I always felt a quiet pull towards yoga, but growing up in the Midwest, yoga was something that was just catching on in the celebrity realm. In college I ended up switching majors from pre-medicine to community health to behavioral psychology, eventually working as a behavioral therapist and case manager for autistic children. In 2008, after moving to Hawaii from Los Angeles and giving birth to my oldest son, I took my first class at the Windward YMCA and IMMEDIATELY knew yoga was “my thing.”

As an introvert, I hated speaking in front of people, though I recognized that this work would require me to make many essential shifts that could only make my life and relationships better. I often joke that diving deep into the yoga practice is like jumping into a rabbit hole, meaning it is exhilarating and terrifying at the same time and once you jump there is no turning back! For me, as a student and teacher of yoga, that exploration is the journey….

What was the greatest obstacle/challenge that you had to overcome to get to where you are?

The most challenging part of this work, both past-tense and currently, is finding a balance between the finances/marketing side of yoga as a business and the philosophical components of yoga.
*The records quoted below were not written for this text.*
(** * The SRT plugin of gst-plugins-bad: a shallow embedding

    The three C files of [ext/srt] are embedded as functions of a small
    state-and-fault monad:

    - [gstsrt.c]           reference-counted client sessions ([Module gstsrt]);
    - [gstsrtserversink.c] the broadcasting server sink ([Module gstsrtserversink]);
    - [gstsrtclientsrc.c]  the pulling client source ([Module gstsrtclientsrc]).

    Everything the C code obtains from libsrt, GLib or GStreamer at run time
    (return values of [srt_accept], [srt_sendmsg2], [g_thread_try_new], the
    clock, ...) is answered by an oracle over an abstract world, so every
    theorem holds for every behaviour of the network.  Each call is recorded
    in a trace, together with mutex operations, emitted signals and log
    lines; properties of the form "closes once", "holds the lock while
    sending" are statements about that trace. *)

From Stdlib Require Import ZArith List String Lia Bool.
From stdpp Require Import base tactics option list gmap strings.

#[local] Open Scope string_scope.
#[local] Open Scope list_scope.
#[local] Open Scope Z_scope.

(* ===================================================================== *)
(** ** C and library types *)
(* ===================================================================== *)

Definition gboolean := bool.
Definition TRUE : gboolean := true.
Definition FALSE : gboolean := false.

(** [SRTSOCKET] and [gint] are 32-bit C ints; [guint] is an unsigned 32-bit
    int whose arithmetic wraps. *)
Definition SRTSOCKET := Z.
Definition guint_modulus : Z := 2 ^ 32.
Definition guint_wrap (z : Z) : Z := z mod guint_modulus.

(** Constants of [srt/srt.h]. *)
Definition SRT_ERROR : Z := -1.
Definition SRT_INVALID_SOCK : SRTSOCKET := -1.
Definition SRT_ETIMEOUT : Z := 6003.
Definition SRT_EPOLL_IN : Z := 1.
Definition SRT_EPOLL_OUT : Z := 4.

(** Constants of [gst/gsturi.h]. *)
Definition GST_URI_NO_PORT : Z := 0.

Inductive GstFlowReturn := GST_FLOW_OK | GST_FLOW_EOS | GST_FLOW_ERROR.

Inductive GSocketFamily :=
| G_SOCKET_FAMILY_INVALID
| G_SOCKET_FAMILY_UNIX
| G_SOCKET_FAMILY_IPV4
| G_SOCKET_FAMILY_IPV6.

Record GInetAddress := mkGInetAddress {
  inet_family : GSocketFamily;
  inet_bytes : list Z
}.

Record GstUri := mkGstUri {
  uri_scheme : option string;
  uri_host : option string;
  uri_port : Z
}.

(** A [GstBuffer]: its payload and its presentation timestamp
    ([None] is [GST_CLOCK_TIME_NONE]). *)
Record GstBuffer := mkGstBuffer {
  buf_data : list Z;
  buf_pts : option Z
}.

Definition gst_buffer_get_size (b : GstBuffer) : Z := Z.of_nat (length (buf_data b)).

(** [gst_buffer_resize (buf, 0, size)].  The buffers of the model have no
    memory beyond their size.  [gst_buffer_resize_range] takes a size of -1
    for "to the end of the buffer" and refuses, with a critical warning, a
    size below -1 and a size that does not fit; a refused resize leaves the
    buffer as it is. *)
Definition gst_buffer_resize_fits (b : GstBuffer) (size : Z) : bool :=
  Z.leb (-1) size && Z.leb size (gst_buffer_get_size b).

Definition gst_buffer_resize (b : GstBuffer) (size : Z) : GstBuffer :=
  if Z.leb 0 size && Z.leb size (gst_buffer_get_size b)
  then mkGstBuffer (take (Z.to_nat size) (buf_data b)) (buf_pts b)
  else b.

(** [GstClockTime] is a [guint64]. *)
Definition guint64_wrap (z : Z) : Z := z mod 2 ^ 64.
This includes marketing events without feeling like a salesperson and earning enough money to make ends meet while allowing yoga to be accessible and affordable to your clients…all while upholding the heart of yoga as a non-dogmatic practice characterized by self-inquiry and unity through adherence to the eight limbs of yoga.

It’s like this: Yoga students often see great value in their practices and have much appreciation for their teachers. An amazing yoga experience is like the satisfaction you feel after eating a delicious, well-prepared 5-star meal. However, students would prefer to only pay fast-food prices for that meal, they only want consider the final product. For teachers, often the work is the reward, but we cannot sustain the 5-star quality on a fast food budget. Many of us who teach yoga as a living are like the fast-food employees making minimum wage and struggling to cover basic living expenses; we need to be paid for the work that goes into preparation in addition to the final product.
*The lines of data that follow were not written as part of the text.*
Lemma AtMost_if {A} (n1 n2 : nat) (c : bool) (m1 m2 : M St A) :
  AtMost n1 m1 -> AtMost n2 m2 -> AtMost (Nat.max n1 n2) (if c then m1 else m2).
Proof.
  intros H1 H2 w. specialize (H1 w). specialize (H2 w). destruct c; lia.
Qed.

Lemma AtMost_bind {A B} (n1 n2 : nat) (m : M St A) (k : A -> M St B) :
  AtMost n1 m -> (forall a, AtMost n2 (k a)) -> AtMost (n1 + n2) (bind m k).
Proof.
  intros Hm Hk w. specialize (Hm w). unfold bind.
  destruct (m w) as [[[a|e] w1] t1]; cbn [trace fst snd] in *; [|lia].
  specialize (Hk a w1). destruct (k a w1) as [[r2 w2] t2].
  cbn [trace fst snd] in *. rewrite requests_of_app, length_app. lia.
Qed.

Lemma AtMost_finally {A} (n1 n2 : nat) (body : M St A) (cleanup : M St unit) :
  AtMost n1 body -> AtMost n2 cleanup -> AtMost (n1 + n2) (finally body cleanup).
Proof.
  intros Hb Hc w. specialize (Hb w). unfold finally.
  destruct (body w) as [[r w1] t1].
  specialize (Hc w1). destruct (cleanup w1) as [[r2 w2] t2].
  cbn [trace fst snd] in *. rewrite requests_of_app, length_app. lia.
Qed.

Lemma AtMost_write_chunks (p : string) (chunks : list bytes) (broken : bool) :
  AtMost (St:=St) 0 (write_chunks p chunks broken).
Proof.
  induction chunks as [|chunk chunks IH]; simpl.
  - destruct broken; [apply AtMost_raise | apply AtMost_ret].
  - apply (AtMost_bind 0 0); [|done].
    destruct chunk; [apply AtMost_ret | by apply AtMost_none].
Qed.

End Counting.

Ltac at_most :=
  unfold requests_get, requests_put, requests_delete; cbv zeta;
  repeat first
    [ apply AtMost_ret | apply AtMost_raise | apply AtMost_lift | apply AtMost_item
    | apply AtMost_raise_for_status | apply AtMost_request
    | apply AtMost_open_rb | apply AtMost_open_wb | apply AtMost_close
    | apply AtMost_write_chunks
    | eapply AtMost_finally
    | eapply AtMost_if
    | eapply AtMost_bind; [|intros ?] ].

Section Bounds.

Context {St : Type}.
Variable srv : St -> Request -> Reply * St.


(** X23. [Http.send] makes eight calls at most and [Http.receive] two:
    no call is repeated, whatever the server answers. *)
Theorem calls_are_bounded (a : Access) (i : Internal) (w : World St) :
  (length (requests_of (trace (send srv a i w))) <= 8)%nat
  /\ (length (requests_of (trace (receive srv a i w))) <= 2)%nat.
Proof.
  split.
  - enough (AtMost 8 (send srv a i)) as H by apply H.
    eapply AtMost_le; [unfold send; at_most | vm_compute; lia].
  - enough (AtMost 2 (receive srv a i)) as H by apply H.
    eapply AtMost_le; [unfold receive; at_most | vm_compute; lia].
Qed.

End Bounds.

(** ** The further properties at concrete runs *)

Module Cases.

(** A download that arrives whole, in three chunks, one of them empty. *)
Definition streamed : Response :=
  mkResponse 200 None
    [[Byte.x44; Byte.x49]; []; [Byte.x43; Byte.x4d]] false Example.jar.



(** SCAN1 exists, without the resource DICOM. *)
Definition no_resource_script : list Reply :=
  [Answered (Example.lists "ID" "SCAN1"); Answered (Example.lists "label" "NIFTI");
   Example.ok; Example.ok; Example.ok; Example.ok].

(** SCAN1 exists with the resource DICOM, which does not hold a.dcm. *)
Definition no_file_script : list Reply :=
  [Answered (Example.lists "ID" "SCAN1"); Answered (Example.lists "label" "DICOM");
   Answered (Example.lists "Name" "b.dcm");
   Example.ok; Example.ok; Example.ok; Example.ok].

(** No local file at all. *)
Definition bare (script : list Reply) : World (list Reply) :=
  mkWorld script ∅.

Definition upload_fields : gmap string json :=
  list_to_map
    [("baseUrl", JStr "https://xnat.example.org/"); ("project", JStr "P1");
     ("subject", JStr "S1"); ("session", JStr "E1");
     ("containerType", JStr "scans"); ("container", JStr "SCAN1");
     ("xsiType", JStr "xnat:mrScanData"); ("file", JStr "a.dcm");
     ("upsert", JBool true);
     ("auth", JObj (list_to_map [("username", JStr "alice");
                                 ("password", JStr "secret")]))].

Definition download_fields : gmap string json :=
  list_to_map
    [("baseUrl", JStr "https://xnat.example.org/"); ("project", JStr "P1");
     ("subject", JStr "S1"); ("session", JStr "E1");
     ("resource", JStr "DICOM"); ("file", JStr "a.dcm");
     ("auth", JObj (list_to_map [("username", JStr "alice");
                                 ("password", JStr "secret")]))].

Definition entry (key value : string) : json :=
  JObj {[ key := JStr value ]}.

End Cases.

(** X4 at the example: SCAN1 exists and [upsert] is absent. *)
Lemma send_without_upsert_never_deletes_example :
  List.filter (deleting "https://xnat.example.org")
    (calls (trace (send Example.scripted (Example.upload None) Example.internal
                     (Example.world Example.replace_script)))) = [].
Proof.
  apply (send_without_upsert_never_deletes Example.scripted (Example.upload None)
           Example.internal (Example.world Example.replace_script)).
  discriminate.
Defined.

(** X6 at the example: another local file keeps its content through a
    download. *)
Lemma receive_writes_its_path_only_example :
  let w := mkWorld [Answered Cases.streamed; Example.ok]
             {[ "/data/b.dcm" := Example.content ]} in
  files (final (receive Example.scripted Example.download Example.internal w))
    !! "/data/b.dcm"
  = Some Example.content.
Proof.
  intros w.
  rewrite (receive_writes_its_path_only Example.scripted Example.download
             Example.internal w "/data/b.dcm"); [reflexivity | discriminate].
Defined.




(** X11 at the example: SCAN1 has no resource DICOM. *)
Lemma send_replaces_container_without_resource_example :
  let run := send Example.scripted (Example.upload (Some true)) Example.internal
               (Example.world Cases.no_resource_script) in
  outcome run = Ok tt
  /\ calls (trace run)
     = [ (GET, "https://xnat.example.org/REST/projects/P1/subjects/S1/experiments/E1/scans?format=json");
         (GET, "https://xnat.example.org/REST/projects/P1/subjects/S1/experiments/E1/scans/SCAN1/resources?format=json");
         (DELETE, "https://xnat.example.org/REST/projects/P1/subjects/S1/experiments/E1/scans/SCAN1");
         (PUT, "https://xnat.example.org/REST/projects/P1/subjects/S1/experiments/E1/scans/SCAN1?xsiType=xnat:mrScanData");
         (PUT, "https://xnat.example.org/REST/projects/P1/subjects/S1/experiments/E1/scans/SCAN1/resources/DICOM/files/a.dcm?inbody=true");
         (DELETE, "https://xnat.example.org/data/JSESSION") ].
Proof.
  edestruct (send_replaces_container_without_resource Example.scripted
               "https://xnat.example.org/" "P1" "S1" "E1" "scans" "SCAN1"
               (Some "DICOM") "xnat:mrScanData" "a.dcm" (Some Example.credentials)
               None Example.internal (Example.world Cases.no_resource_script))
    as (Hout & Hreq); [reflexivity .. |].
  split; [exact Hout|].
  rewrite calls_requests.
  exact (f_equal (fmap (fun rq => (meth rq, url rq))) Hreq).
Defined.

(** X12 at the example: the resource DICOM of SCAN1 holds b.dcm only. *)
Lemma send_replaces_container_without_file_example :
  let run := send Example.scripted (Example.upload (Some true)) Example.internal
               (Example.world Cases.no_file_script) in
  outcome run = Ok tt
  /\ calls (trace run)
     = [ (GET, "https://xnat.example.org/REST/projects/P1/subjects/S1/experiments/E1/scans?format=json");
         (GET, "https://xnat.example.org/REST/projects/P1/subjects/S1/experiments/E1/scans/SCAN1/resources?format=json");
         (GET, "https://xnat.example.org/REST/projects/P1/subjects/S1/experiments/E1/scans/SCAN1/resources/DICOM/files?format=json");
         (DELETE, "https://xnat.example.org/REST/projects/P1/subjects/S1/experiments/E1/scans/SCAN1");
         (PUT, "https://xnat.example.org/REST/projects/P1/subjects/S1/experiments/E1/scans/SCAN1?xsiType=xnat:mrScanData");
         (PUT, "https://xnat.example.org/REST/projects/P1/subjects/S1/experiments/E1/scans/SCAN1/resources/DICOM/files/a.dcm?inbody=true");
         (DELETE, "https://xnat.example.org/data/JSESSION") ].
Proof.
  edestruct (send_replaces_container_without_file Example.scripted
               "https://xnat.example.org/" "P1" "S1" "E1" "scans" "SCAN1"
               (Some "DICOM") "xnat:mrScanData" "a.dcm" (Some Example.credentials)
               None Example.internal (Example.world Cases.no_file_script))
    as (Hout & Hreq); [reflexivity .. |].
  split; [exact Hout|].
  rewrite calls_requests.
  exact (f_equal (fmap (fun rq => (meth rq, url rq))) Hreq).
Defined.

(** X15 at the example: the listing call is answered without a JSON
    body. *)
Lemma send_unreadable_listing_example :
  let w := Example.world [Example.ok; Example.ok; Example.ok; Example.ok] in
  let run := send Example.scripted (Example.upload (Some true)) Example.internal w in
  outcome run = Raised JSONDecodeError
  /\ length (trace run) = 1%nat.
Proof.
  intros w run.
  edestruct (send_unreadable_listing Example.scripted (Example.upload (Some true))
               Example.internal w "SCAN1") as (Hrest & Hout & _);
    [reflexivity | reflexivity | reflexivity | reflexivity |].
  split; [exact Hout | reflexivity].
Defined.

(** X16 at the example: there is no local file to upload. *)
Lemma send_missing_local_file_example :
  let run := send Example.scripted (Example.upload None) Example.internal
               (Cases.bare Example.create_script) in
  outcome run = Raised (FileNotFoundError "/data/a.dcm")
  /\ calls (trace run)
     = [ (GET, "https://xnat.example.org/REST/projects/P1/subjects/S1/experiments/E1/scans?format=json");
         (PUT, "https://xnat.example.org/REST/projects/P1/subjects/S1/experiments/E1/scans/SCAN1?xsiType=xnat:mrScanData") ].
Proof.
  edestruct (send_missing_local_file Example.scripted
               "https://xnat.example.org/" "P1" "S1" "E1" "scans" "SCAN1"
               (Some "DICOM") "xnat:mrScanData" "a.dcm" None
               (Some Example.credentials) None Example.internal
               (Cases.bare Example.create_script))
    as (_ & _ & Hout); [reflexivity .. |].
  split; [exact Hout | reflexivity].
Defined.

(** X17 at the example: the entry after the match is not even a dict. *)
Lemma exists_loop_stops_at_first_match_example :
  exists_loop "ID" "SCAN1"
    ([Cases.entry "ID" "SCAN2"] ++ Cases.entry "ID" "SCAN1" :: [JNull])
  = Ok true.
Proof.
  apply exists_loop_stops_at_first_match; reflexivity.
Defined.

(** X18 at the example: the second entry has a label, no ID. *)
Lemma exists_loop_missing_identifier_example :
  exists_loop "ID" "SCAN1"
    ([Cases.entry "ID" "SCAN2"] ++ JObj {[ "label" := JStr "SCAN1" ]}
       :: [Cases.entry "ID" "SCAN1"])
  = Raised (KeyError "ID").
Proof.
  apply exists_loop_missing_identifier; reflexivity.
Defined.

(** X19 at the example: a container-less description. *)
Lemma valid_receive_container_example :
  Cases.download_fields !! "containerType" = None
  /\ Cases.download_fields !! "container" = None.
Proof.
  destruct (valid_receive_container Cases.download_fields)
    as [(ct & c & Hct & _)|H]; [reflexivity | | exact H].
  vm_compute in Hct. discriminate Hct.
Defined.

(** X20 at the example. *)
Lemma validated_send_is_served_example :
  exists au rq rp rest,
    auth (access_of Cases.upload_fields) = Some au
    /\ trace (send Example.scripted (access_of Cases.upload_fields)
                Example.internal (Example.world Example.replace_script))
       = EvHttp rq rp :: rest
    /\ req_auth rq = Some (mkHTTPBasicAuth (username au) (password au)).
Proof.
  apply validated_send_is_served. reflexivity.
Defined.

(** X21 at the example. *)
Lemma validated_receive_is_served_example :
  exists au rq rp rest,
    auth (access_of Cases.download_fields) = Some au
    /\ trace (receive Example.scripted (access_of Cases.download_fields)
                Example.internal
                (Example.world [Answered Cases.streamed; Example.ok]))
       = EvHttp rq rp :: rest
    /\ meth rq = GET
    /\ req_auth rq = Some (mkHTTPBasicAuth (username au) (password au)).
Proof.
  apply validated_receive_is_served. reflexivity.
Defined.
Basically, if yoga (or anything) is such an important component of your life, the amount of resources you devote to the development of your practice should proportionally reflect the value it has on your life. It feels taboo to even approach this subject, but there are some really inspirational people in the wellness industry beginning to intelligently bridge that gap. I’m still working on it!

What do you love most about you’re doing?

When we establish a practice (such as yoga) that routinely brings us to the state of connectivity through quiet mind, we see, speak, act and relate with more awareness, intention and love…experiencing this huge shift as an individual and developing a community as people practice together, THAT is why I love what I am doing.